The pilgrims will also be grouped in the stage of the arrival circumambulation, through the frequency transport service from the gathering centers to the Great Mosque of Mecca, so that 6000 pilgrims will be dispatched every three hours, and the first stage began on Saturday-July 17, the seventh of Zul-Hijjah at 6:00 am, and continues until the eighth of Zul-Hijjah.

Only 60,000 Hujjaj from 120 nationalities is scheduled to perform Hajj this year which includes residents of all nationalities and citizens in the Kingdom of Saudi Arabia due to the ongoing COVID-19 and its variants for the second-year in a row.

This year’s participant’s selected through a lottery, is larger than the shortened version organized in 2020 but significantly smaller than normal times.

Selected from more than 558,000 applicants  and the event is restricted to those who have been fully vaccinated and are between the ages of 18 and 65 and do not suffer from chronic diseases, according to the Ministry of Hajj.
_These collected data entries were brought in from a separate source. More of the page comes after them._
(** * Row-level security of the storybook schema

    A shallow embedding of the authorization core of the repository:
    the [stories] and [story_members] tables, the row-level-security
    policies that the three migrations under [supabase/migrations]
    leave installed, the [SECURITY DEFINER] helpers and the owner
    trigger, together with the two client routines that talk to these
    tables ([fetchStories] of the dashboard and [handleSubmit] of the
    story form). *)

From stdpp Require Import base decidable option numbers list sorting strings gmap.

#[local] Set Warnings "-clear-no-such-hyp".

Open Scope N_scope.
Open Scope nat_scope.

(** ** Data model *)

(** [UUID] and [TIMESTAMP WITH TIME ZONE] columns.  Only equality (and,
    for timestamps, order) is ever used on them. *)
Abbreviation uuid := N (only parsing).
Abbreviation timestamptz := N (only parsing).

(** [role TEXT ... CHECK (role IN ('owner', 'member'))] *)
Inductive member_role := owner | member.

#[global] Instance member_role_eq_dec : EqDecision member_role.
Proof. solve_decision. Defined.

(** A row of [public.stories]. *)
Record story := {
  id : uuid;
  title : string;
  description : option string;
  cover_image_url : option string;
  is_public : bool;
  created_by : uuid;
  created_at : timestamptz;
  updated_at : timestamptz
}.

(** A row of [public.story_members].  The surrogate key [id] and the
    [created_at] default of that table are filled by the server and are
    read by no policy, trigger or query below; the row is identified by
    the [UNIQUE(story_id, user_id)] pair. *)
Record story_member := {
  story_id : uuid;
  user_id : uuid;
  role : member_role
}.

#[global] Instance story_member_eq_dec : EqDecision story_member.
Proof. solve_decision. Defined.

(** The two tables. *)
Record db := {
  stories : list story;
  story_members : list story_member
}.

Definition empty_db : db := {| stories := []; story_members := [] |}.

(** The [(story_id, user_id)] key of the unique constraint. *)
Definition member_key (m : story_member) : uuid * uuid := (story_id m, user_id m).

(** ** SECURITY DEFINER helpers

    Both read the raw tables: a definer function is not subject to the
    caller's row-level security. *)

(** [SELECT EXISTS (SELECT 1 FROM public.stories s
     WHERE s.id = _story_id AND s.created_by = _user_id)] *)
Definition is_story_creator (d : db) (_story_id _user_id : uuid) : bool :=
  existsb (λ s, bool_decide (id s = _story_id) && bool_decide (created_by s = _user_id))
          (stories d).

(** [SELECT EXISTS (SELECT 1 FROM public.story_members sm
     WHERE sm.story_id = _story_id AND sm.user_id = _user_id
       AND sm.role = 'owner')] *)
Definition is_story_owner (d : db) (_story_id _user_id : uuid) : bool :=
  existsb (λ sm, bool_decide (story_id sm = _story_id)
                 && bool_decide (user_id sm = _user_id)
                 && bool_decide (role sm = owner))
          (story_members d).

(** ** Policies *)

Inductive command := SELECT | INSERT | UPDATE | DELETE.

#[global] Instance command_eq_dec : EqDecision command.
Proof. solve_decision. Defined.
Arafat day sermon will be translated in ten languages, which are English, Malay, Urdu, Persian, French, Chinese, Turkish, Russian, Hausa and Bengali. It will also be available on the Arafat Sermon App and on the Manarat Al-Haramain website.

What is Hajj?

Hajj is one of the five pillars of Islam, a once-in-a-lifetime duty for every able-bodied Muslim who can afford it.

Millions of pilgrims come across the world. 2020 witnessed an exceptional season for Hajj, and in consideration of the “COVID-19” pandemic. The number of pilgrims at that time was limited to about 10 thousand from inside Saudi Arabia only, compared to about 2.5 million pilgrims in 2019 from all parts of the world.